5 madres de Navidad y Reyes que siempre odiaremos

panza navideña

La previsora. Siempre creí que es un animal mitológico, una creación de la ciencia ficción. Pero aunque sean un modelo imposible de alcanzar para mí -como las mujeres que trabajan, tienen hijos, y las piernas depiladas- ellas existen. Existen y compran los regalos de Navidad, y Reyes, en abril, mayo y junio (julio y setiembre no por las vacaciones, agosto tampoco para evitar las aglomeraciones por el día del niño), octubre y primeros días de noviembre. Los compran por Internet y los reciben con tiempo o en el shopping cuando están de oferta.

Los envuelven incluso y no te lo restriegan en la cara. No hace falta. Su aspecto relajado y fresco mientras nosotras tironeamos con otra por la última piscina con los Angry Brids, lo dice todo.

La artesana anticonsumo. Ella a sus hijos no les da regalos comprados. Nombrar a Papá Noel en su casa está prohibido. Es un invento del marketing oportunista que solo busca hacernos gastar en plásticos que invariablemente contaminarán el Planeta. Sus hijos reciben galletitas caseras, almohadones con mandalas y flores para el pelo. Hay también versiones más leves de esta misma especie, que solo compran lápices y hojas de dibujo, libros infantiles, ropa de 100% algodón o libretas de papel reciclado.

Si tenés la suerte de tener a una de estas en tu vida, recibirás de regalo navideño una hermosa mirada de reprobación con cada camión a pilas o triciclo de colores que salga de adentro de los paquetes monstruosos que abren tus hijos mientras gritan enajenados.

La estresada permanente. Esta es la némesis de la previsora. Es 24 de diciembre a las 11 de la mañana y no compró nada. Te llama por teléfono para pedirte favores insólitos (que le recojas en la otra punta de Montevideo un paquete que sale un metro para afuera de la ventana del auto o le pidas a una amiga que fabrica muebles que le haga una mesa y dos sillitas para las diez de la noche) y se ofende si le decís que no podés o estás ocupada.

Llega tarde la cena navideña cargando un paquete imposible de disimular o pone los regalos de Reyes a las corridas y haciendo tanto ruido que despierta no solo a sus hijos sino a todos los niños de la cuadra.

La redactora de listas. Todos los años ella hace una lista de los regalos que deben recibir sus hijos y los reparte minuciosamente entre todos los miembros de su familia. Hasta ahí todo muy civilizado.
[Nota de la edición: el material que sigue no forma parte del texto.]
Lemma evpn_records_of_instances (info : list pyval)
    (rss : list (list BgpEvpn.t)) (acc : list BgpEvpn.t) :
  Forall2 evpn_instance_records info rss ->
  evpn_records info acc = (inr tt, acc ++ concat rss).
Proof.
  intros HF. unfold evpn_records.
  apply (for_each_forall2 evpn_instance_records _ info rss HF).
  intros ni rs acc' [ni' Hl | ni' name l rs' Hl Hn Hrs];
    unfold bind, lift; rewrite Hl.
  - simpl. unfold ret. now rewrite app_nil_r.
  - clear Hl. revert acc'.
    induction Hrs as [|b r l rs' (d & -> & Hr) _ IH]; intros acc'; simpl.
    + unfold ret. now rewrite app_nil_r.
    + unfold bind. rewrite (evpn_bgp_instance_record ni' name d r acc' Hn Hr).
      rewrite IH. now rewrite <- app_assoc.
Qed.

(** X2. When every fetched network instance of the EVPN path is well
    formed, [get_bgp_evpn_info] raises nothing and returns one record per
    bgp-instance, in the order of the response; each record carries the
    name of its network instance, the five fields, and the 'oper-state' or
    "no state".  A network instance without bgp-instance needs no name. *)
Theorem evpn_records_in_source_order (net : network) (self : SrlDevice)
    (st st' : state) (info : list pyval) (rss : list (list BgpEvpn.t)) :
  _get_gnmi_info net self evpn_path st = (inr info, st') ->
  Forall2 evpn_instance_records info rss ->
  get_bgp_evpn_info net self st = (inr (concat rss), st').
Proof.
  intros Hf HF. unfold get_bgp_evpn_info, bind. fold evpn_path. rewrite Hf.
  unfold with_local. now rewrite (evpn_records_of_instances info rss [] HF).
Qed.

Lemma nested_get_eval (d : list (string * pyval)) (outer inner : string)
    (x : pyval) :
  nested_get d outer inner = Some x ->
  rbind (py_get_or_empty (PDict d) outer) (fun o => py_get o inner) = inr x.
Proof.
  unfold nested_get. simpl.
  destruct (dict_get d outer) as [[| | | | |d']|]; simpl; try discriminate;
    now intros [= <-].
Qed.

Lemma vpn_bgp_instance_record (ni name : pyval) (d : list (string * pyval))
    (r : BgpVpn.t) (acc : list BgpVpn.t) :
  py_getitem ni "name" = inr name ->
  vpn_record_of name d = Some r ->
  vpn_bgp_instance ni (PDict d) acc = (inr tt, acc ++ [r]).
Proof.
  intros Hn Hr. unfold vpn_record_of in Hr.
  destruct (dict_get d "id") as [a2|] eqn:E2; [|discriminate].
  destruct (nested_get d "route-distinguisher" "rd") as [a3|] eqn:E3;
    [|discriminate].
  destruct (nested_get d "route-target" "export-rt") as [a4|] eqn:E4;
    [|discriminate].
  destruct (nested_get d "route-target" "import-rt") as [a5|] eqn:E5;
    [|discriminate].
  injection Hr as <-.
  apply nested_get_eval in E3, E4, E5. unfold rbind in E3, E4, E5.
  unfold vpn_bgp_instance, bind, lift, append, modify. rewrite Hn.
  unfold py_getitem at 1. rewrite E2.
  destruct (py_get_or_empty (PDict d) "route-distinguisher") as [?|o3];
    [discriminate|]. rewrite E3.
  destruct (py_get_or_empty (PDict d) "route-target") as [?|o4];
    [discriminate|]. rewrite E4, E5. reflexivity.
Qed.

Lemma vpn_records_of_instances (info : list pyval)
    (rss : list (list BgpVpn.t)) (acc : list BgpVpn.t) :
  Forall2 vpn_instance_records info rss ->
  vpn_records info acc = (inr tt, acc ++ concat rss).
Proof.
  intros HF. unfold vpn_records.
  apply (for_each_forall2 vpn_instance_records _ info rss HF).
  intros ni rs acc' [ni' Hl | ni' name l rs' Hl Hn Hrs];
    unfold bind, lift; rewrite Hl.
  - simpl. unfold ret. now rewrite app_nil_r.
  - clear Hl. revert acc'.
    induction Hrs as [|b r l rs' (d & -> & Hr) _ IH]; intros acc'; simpl.
    + unfold ret. now rewrite app_nil_r.
    + unfold bind. rewrite (vpn_bgp_instance_record ni' name d r acc' Hn Hr).
      rewrite IH. now rewrite <- app_assoc.
Qed.

(** X3. When every fetched network instance of the VPN path is well formed
    (each bgp-instance has an id, and its 'route-distinguisher' and
    'route-target' are absent or dictionaries), [get_bgp_vpn_info] raises
    nothing and returns one record per bgp-instance, in the order of the
    response. *)
Theorem vpn_records_in_source_order (net : network) (self : SrlDevice)
    (st st' : state) (info : list pyval) (rss : list (list BgpVpn.t)) :
  _get_gnmi_info net self vpn_path st = (inr info, st') ->
  Forall2 vpn_instance_records info rss ->
  get_bgp_vpn_info net self st = (inr (concat rss), st').
Proof.
  intros Hf HF. unfold get_bgp_vpn_info, bind. fold vpn_path. rewrite Hf.
  unfold with_local. now rewrite (vpn_records_of_instances info rss [] HF).
Qed.

(** X4. The nested lookup is safe against an absent field only: for a
    bgp-instance with an id, in a network instance with a name, a
    'route-distinguisher' or 'route-target' that is present but is not a
    dictionary (a null, a string) makes the extraction raise
    [AttributeError], and no record is appended. *)
Theorem vpn_field_not_a_dict_raises (ni name a2 x : pyval)
    (d : list (string * pyval)) (acc : list BgpVpn.t) :
  py_getitem ni "name" = inr name ->
  dict_get d "id" = Some a2 ->
  not_a_dict x ->
  dict_get d "route-distinguisher" = Some x \/
  dict_get d "route-target" = Some x ->
  vpn_bgp_instance ni (PDict d) acc = (inl AttributeError, acc).
Proof.
  intros Hn H2 Hx H.
  unfold vpn_bgp_instance, bind, lift. rewrite Hn.
  unfold py_getitem at 1. rewrite H2. simpl.
  destruct H as [H|H].
  - rewrite H. destruct x; simpl; try reflexivity. contradiction.
  - rewrite H.
    destruct (dict_get d "route-distinguisher") as [[| | | | |d']|];
      simpl; try reflexivity;
      destruct x; simpl; try reflexivity; contradiction.
Qed.

(** ** Order and failure of the join *)

Lemma filter_filter_andb {A} (f g : A -> bool) (l : list A) :
  filter f (filter g l) = filter (fun x => g x && f x) l.
Proof.
  induction l as [|x l IH]; simpl; auto.
  destruct (g x); simpl; [destruct (f x)|]; now rewrite IH.
Qed.

Lemma filter_all {A} (f : A -> bool) (l : list A) :
  (forall x, f x = true) -> filter f l = l.
Proof.
  intros H. induction l as [|x l IH]; simpl; auto. now rewrite H, IH.
Qed.

(** The keys of a dictionary are in the order of their first insertion. *)
Lemma dict_of_keys {V} (key : V -> pyval) (d : list (pyval * V))
    (items : list V) :
  dict_keys (dict_of key d items) =
  dict_keys d ++ filter (fun k => negb (dict_mem d k))
                        (first_occurrences (map key items)).
Proof.
  revert d. induction items as [|x l IH]; intros d.
  - simpl. now rewrite app_nil_r.
  - change (dict_of key d (x :: l))
      with (dict_of key (dict_set d (key x) x) l).
    rewrite IH, dict_keys_set. cbn [map first_occurrences filter].
    rewrite filter_filter_andb.
    rewrite (filter_ext (fun k => negb (dict_mem (dict_set d (key x) x) k))
                        (fun k => negb (key_eqb (key x) k) &&
                                  negb (dict_mem d k))).
    + destruct (dict_mem d (key x)); simpl; auto.
      now rewrite <- app_assoc.
    + intros k. unfold dict_mem. rewrite dict_lookup_set.
      now destruct (key_eqb (key x) k).
Qed.

Lemma join_rows_order (device : SrlDevice) (de : list (pyval * BgpEvpn.t))
    (dv : list (pyval * BgpVpn.t)) (ks : list pyval) :
  (forall k, In k ks -> dict_lookup de k <> None) ->
  map row_instance (join_rows device de dv ks) = filter (dict_mem dv) ks.
Proof.
  unfold join_rows, dict_mem. induction ks as [|k ks IH]; intros H; auto.
  simpl. rewrite map_app, IH by (intros; apply H; now right).
  specialize (H k (or_introl eq_refl)).
  destruct (dict_lookup dv k), (dict_lookup de k); try tauto; reflexivity.
Qed.

Lemma join_rows_shape (device : SrlDevice) (de : list (pyval * BgpEvpn.t))
    (dv : list (pyval * BgpVpn.t)) (ks : list pyval) :
  Forall (fun r => nth 0 r PNone = PStr (router device) /\
                   length r = 11%nat)
         (join_rows device de dv ks).
Proof.
  unfold join_rows. induction ks as [|k ks IH]; simpl; auto.
  apply Forall_app. split; auto.
  destruct (dict_lookup dv k), (dict_lookup de k); auto.
Qed.

(** X5. The rows of a device come in the order in which the names first
    occur in its EVPN records, the names without VPN record left out; every
    row has eleven cells and the router of the device as the first. *)
Theorem join_rows_in_evpn_order (device : SrlDevice) (rows0 : list row) :
  hashable_names BgpEvpn.network_instance (bgp_evpn device) ->
  hashable_names BgpVpn.network_instance (bgp_vpn device) ->
  exists new,
    device_rows device rows0 = (inr tt, rows0 ++ new) /\
    map row_instance new =
    filter (named BgpVpn.network_instance (bgp_vpn device))
           (first_occurrences
              (map BgpEvpn.network_instance (bgp_evpn device))) /\
    Forall (fun r => nth 0 r PNone = PStr (router device) /\
                     length r = 11%nat) new.
Proof.
  intros He Hv. exists (device_join device).
  split; [now apply device_rows_join|]. split; [|apply join_rows_shape].
  unfold device_join.
  set (de := dict_of BgpEvpn.network_instance [] (bgp_evpn device)).
  set (dv := dict_of BgpVpn.network_instance [] (bgp_vpn device)).
  assert (distinct_keys (dict_keys de)) as Hde
    by (apply dict_of_distinct; simpl; auto).
  rewrite join_rows_order.
  - unfold de at 1. rewrite dict_of_keys. simpl.
    rewrite (filter_all
               (fun k => negb (dict_mem (@nil (pyval * BgpEvpn.t)) k)))
      by reflexivity.
    apply filter_ext. intros k. apply dict_of_mem.
  - intros k Hin. destruct (dict_lookup_key de k Hde Hin) as [e Hl].
    congruence.
Qed.
Lemma cleanup_flying (endpoint : string) (promise : nat) (stamp : Z)
  (calls : nat) (now : Z) (this : inFlight) :
  now - stamp <= IN_FLIGHT_REQUEST_TTL_MS ->
  flying endpoint promise stamp calls this ->
  flying endpoint promise stamp calls (cleanupStaleInFlightRequests now this).
Proof.
  intros Hnow Hfly. unfold cleanupStaleInFlightRequests.
  assert (forall e t, In (e, t) (inFlightRequestTimestamps this) ->
                      e = endpoint -> t = stamp) as Hsnap.
  { intros e t Hin ->. destruct Hfly as (_ & H2 & H3 & _).
    rewrite (mapGet_In endpoint t _ H3 Hin) in H2. congruence. }
  revert Hfly Hsnap. generalize (inFlightRequestTimestamps this).
  intros entries. revert this.
  induction entries as [|[e t] rest IH]; intros this Hfly Hsnap; cbn [fold_left].
  - exact Hfly.
  - apply IH.
    + cbn [fst snd]. destruct (now - t >? IN_FLIGHT_REQUEST_TTL_MS) eqn:E;
        [|exact Hfly].
      apply forget_flying; [|exact Hfly]. intros ->.
      rewrite (Hsnap endpoint t (or_introl eq_refl) eq_refl) in E.
      rewrite Z.gtb_ltb in E. apply Z.ltb_lt in E. lia.
    + intros e' t' Hin. apply Hsnap. right. exact Hin.
Qed.

Lemma cleanup_calls (now : Z) (this : inFlight) :
  getImplCalls (cleanupStaleInFlightRequests now this) = getImplCalls this.
Proof.
  unfold cleanupStaleInFlightRequests.
  generalize (inFlightRequestTimestamps this) at 1. intros entries. revert this.
  induction entries as [|[e t] rest IH]; intros this; cbn [fold_left];
    [reflexivity|].
  rewrite IH. destruct (now - snd (e, t) >? IN_FLIGHT_REQUEST_TTL_MS); reflexivity.
Qed.

Lemma cleanup_keys (now : Z) (this : inFlight) :
  NoDup (map fst (inFlightRequestTimestamps this)) ->
  NoDup (map fst (inFlightRequestTimestamps
                    (cleanupStaleInFlightRequests now this))).
Proof.
  unfold cleanupStaleInFlightRequests.
  generalize (inFlightRequestTimestamps this) at 2. intros entries. revert this.
  induction entries as [|[e t] rest IH]; intros this Hnd; cbn [fold_left];
    [exact Hnd|].
  apply IH. destruct (now - snd (e, t) >? IN_FLIGHT_REQUEST_TTL_MS);
    [|exact Hnd].
  apply keys_mapDelete. exact Hnd.
Qed.

Lemma fly_keys (e : flight) (this : inFlight) :
  NoDup (map fst (inFlightRequestTimestamps this)) ->
  NoDup (map fst (inFlightRequestTimestamps (fly e this))).
Proof.
  intros Hnd. destruct e as [endpoint nowCleanup now|endpoint]; cbn [fly].
  - unfold get. pose proof (cleanup_keys nowCleanup this Hnd) as Hc.
    destruct (mapGet endpoint _); cbn [snd inFlightRequestTimestamps];
      [exact Hc|]. apply keys_mapSet. exact Hc.
  - apply keys_mapDelete. exact Hnd.
Qed.

Lemma flights_keys (events : list flight) :
  forall this : inFlight,
    NoDup (map fst (inFlightRequestTimestamps this)) ->
    NoDup (map fst (inFlightRequestTimestamps (flights events this))).
Proof.
  unfold flights. induction events as [|e rest IH]; intros this Hnd;
    cbn [fold_left]; [exact Hnd|].
  apply IH, fly_keys, Hnd.
Qed.

Lemma fly_flying (endpoint : string) (promise : nat) (stamp : Z)
  (calls : nat) (e : flight) (this : inFlight) :
  pending endpoint stamp e ->
  flying endpoint promise stamp calls this ->
  flying endpoint promise stamp calls (fly e this).
Proof.
  intros Hp Hfly. destruct e as [e nowCleanup now|e]; cbn [fly pending] in *.
  - pose proof (cleanup_flying endpoint promise stamp calls nowCleanup this
                  Hp Hfly) as (H1 & H2 & H3 & H4).
    unfold get. destruct (mapGet e (inFlightRequests _)) eqn:Ee; cbn [snd].
    + repeat split; assumption.
    + assert (e <> endpoint) as Hne by (intros ->; congruence).
      unfold flying, callsFor in *.
      cbn [inFlightRequests inFlightRequestTimestamps getImplCalls].
      rewrite !mapGet_mapSet_other by congruence.
      repeat split; try assumption.
      * apply keys_mapSet. exact H3.
      * rewrite filter_app, length_app. cbn [filter].
        replace (String.eqb endpoint e) with false.
        -- cbn [List.length]. lia.
        -- symmetry. apply String.eqb_neq. congruence.
  - apply forget_flying; assumption.
Qed.

(** X18. Once [get] has started a request for an endpoint, every later
    [get] for that endpoint returns the promise of that request and calls
    [getImpl] no more, whatever happens to the other endpoints, as long as
    the [finally] callback of the endpoint has not run and no call finds
    the request older than five minutes. *)
Theorem get_shares_the_request_in_flight
  (history events : list flight) (endpoint : string) (nowCleanup stamp : Z) :
  mapGet endpoint
    (inFlightRequests
       (cleanupStaleInFlightRequests nowCleanup (flights history idle))) = None ->
  Forall (pending endpoint stamp) events ->
  fst (get endpoint nowCleanup stamp (flights history idle))
  = List.length (getImplCalls (flights history idle))
  /\ callsFor endpoint
       (flights events (snd (get endpoint nowCleanup stamp (flights history idle))))
     = S (callsFor endpoint (flights history idle))
  /\ forall now' stamp' : Z,
       now' - stamp <= IN_FLIGHT_REQUEST_TTL_MS ->
       get endpoint now' stamp'
         (flights events
            (snd (get endpoint nowCleanup stamp (flights history idle))))
       = (fst (get endpoint nowCleanup stamp (flights history idle)),
          cleanupStaleInFlightRequests now'
            (flights events
               (snd (get endpoint nowCleanup stamp (flights history idle))))).
Proof.
  intros Hnew Hpending.
  set (this := flights history idle) in *.
  assert (NoDup (map fst (inFlightRequestTimestamps this))) as Hnd
      by (apply flights_keys; constructor).
  assert (get endpoint nowCleanup stamp this
          = (List.length (getImplCalls this),
             {| inFlightRequests :=
                  mapSet endpoint (List.length (getImplCalls this))
                    (inFlightRequests
                       (cleanupStaleInFlightRequests nowCleanup this));
                inFlightRequestTimestamps :=
                  mapSet endpoint stamp
                    (inFlightRequestTimestamps
                       (cleanupStaleInFlightRequests nowCleanup this));
                getImplCalls := getImplCalls this ++ [endpoint] |})) as Eget.
  { unfold get. rewrite Hnew, cleanup_calls. reflexivity. }
  rewrite Eget. cbn [fst snd].
  set (started := {| inFlightRequests := _ |}).
  assert (flying endpoint (List.length (getImplCalls this)) stamp
            (S (callsFor endpoint this)) started) as Hstart.
  { unfold flying, started, callsFor.
    cbn [inFlightRequests inFlightRequestTimestamps getImplCalls].
    rewrite !mapGet_mapSet_same. repeat split.
    - apply keys_mapSet, cleanup_keys, Hnd.
    - rewrite filter_app, length_app. cbn [filter].
      rewrite String.eqb_refl. cbn [List.length]. lia. }
  assert (flying endpoint (List.length (getImplCalls this)) stamp
            (S (callsFor endpoint this)) (flights events started)) as Hlater.
  { clear Eget. revert Hstart. generalize started. unfold flights.
    induction Hpending as [|e rest He Hrest IH]; intros s Hs; cbn [fold_left];
      [exact Hs|].
    apply IH. apply fly_flying; assumption. }
  split; [reflexivity|]. split; [apply Hlater|].
  intros now' stamp' Hnow'.
  destruct (cleanup_flying _ _ _ _ now' _ Hnow' Hlater) as (H1 & _).
  unfold get. rewrite H1. reflexivity.
Qed.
El problema es que poco le importa el precio (exhorbitante) de lo que te está asignando, que solo se consigue en una tienda a 50 kilómetros de Montevideo o que no aceptan tarjeta de crédito.

Si comprás algo que no es exactamente lo que te pidió (forma, color, peso y marca) te mira como si a su hijo le estuvieras regalando veneno. Y lo peor de todo, es que en la lista del año siguiente, vendrá su venganza.

La moderna cool. Ella es moderna y estimula a sus hijos para que se desarrollen. Tienen 6 años y ya saben que “Papá Noel son papá, mamá y los abuelos”. Y aman contarle la buena nueva a todos sus primos, sobrinos, amigos sin que su madre sienta ni por un minuto la necesidad de preguntarte a vos si te parece buena idea que tu hijo se entere de que sus padres le mienten en la cara, una Nochebuena a las 11 de la noche.

Cuando ya estás por matarla, te mira con cara de “moderna cool” y sonriendo te dice: “No seas amargada, ¿no es hermoso compartir conocimiento?”